## Task description
Your result will be the set of lines with "host", copied from the material below.

## Data supplied

Lemma foreign_delivery_not_to_session socket subs ev :
  registry_wf subs → foreign_delivery socket subs ev → not_to_session socket ev.
Proof.
  intros Hwf. unfold registry_wf in Hwf. rewrite Forall_forall in Hwf.
  destruct ev as [name [| | |body headers]|sock frame|line]; simpl; try done.
  - intros (sub & Hin & Hne & Hsock & _) Heq. specialize (Hwf sub Hin).
    rewrite Hsock in Hwf. simpl in *. congruence.
  - intros (sub & Hin & Hne & Hsock & _) Heq. specialize (Hwf sub Hin).
    rewrite Hsock in Hwf. simpl in *. congruence.
Qed.

(** C1: [_sendToSubscriptions] passes over every registry entry of the
    publishing session, whether or not its tokens match the destination, so
    a SEND delivers no MESSAGE to a subscription of the session it comes
    from: the turn of such an entry changes nothing, the loop is the loop
    over the entries of the other sessions, and every MESSAGE that
    [_sendToSubscriptions], [onSend] (behind any middleware) or the host's
    [send] produces is the delivery for an entry of another session; on a
    registry whose entries carry the session id of their socket, no frame of
    a SEND is written to a socket of the publishing session, and no MESSAGE
    event is raised for the host by the host's own SEND. *)
Theorem C1_no_delivery_to_publishing_session `{StompUtils} `{JSON} `{Interceptors SendArgs}
    (socket : Socket) (args : SendArgs) (srv : StompServer) :
  (∀ sub, sub_sessionId sub = sock_sessionId socket →
          sendToSubscription socket sub args srv = (Normal args, srv))
  ∧ _sendToSubscriptions socket args srv
    = sendLoop socket (others socket (subscribes srv)) args srv
  ∧ sends_only_to_others socket srv (_sendToSubscriptions socket args srv).2
  ∧ sends_only_to_others socket srv (onSend socket args srv).2
  ∧ (∀ topic headers body,
       sends_only_to_others selfSocket srv (send topic headers body srv).2)
  ∧ (registry_wf (subscribes srv) →
     adds_only (not_to_session socket) srv (onSend socket args srv).2).
Proof.
  assert (sends_only_to_others socket srv (onSend socket args srv).2) as HonSend.
  { revert srv. change (preserves (sends_only_to_others socket) (onSend socket args)).
    apply withMiddleware_preserves; [apply _|apply onSend_final_others|apply called_others]. }
  split; [|split; [|split; [|split; [|split]]]].
  6: { intros Hwf. destruct HonSend as [_ (evs & Hout & Hall)].
       exists evs. split; [done|]. eapply Forall_impl; [exact Hall|].
       intros ev. by apply foreign_delivery_not_to_session. }
  - intros sub Hown. by rewrite sendToSubscription_own.
  - unfold _sendToSubscriptions, bind, this. simpl. apply sendLoop_skips_own.
  - by apply _sendToSubscriptions_others.
  - exact HonSend.
  - intros topic headers body. clear HonSend. revert srv.
    change (preserves (sends_only_to_others selfSocket) (send topic headers body)).
    unfold send.
    apply preserves_bind; [apply _|apply frameParser_preserves; apply _|]. intros frame.
    apply preserves_bind; [apply _| |intros _; apply preserves_ret; apply _].
    unfold onSend.
    apply withMiddleware_preserves; [apply _|apply onSend_final_others|apply called_others].
Qed.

## Task answer
    [_sendToSubscriptions], [onSend] (behind any middleware) or the host's
    event is raised for the host by the host's own SEND. *)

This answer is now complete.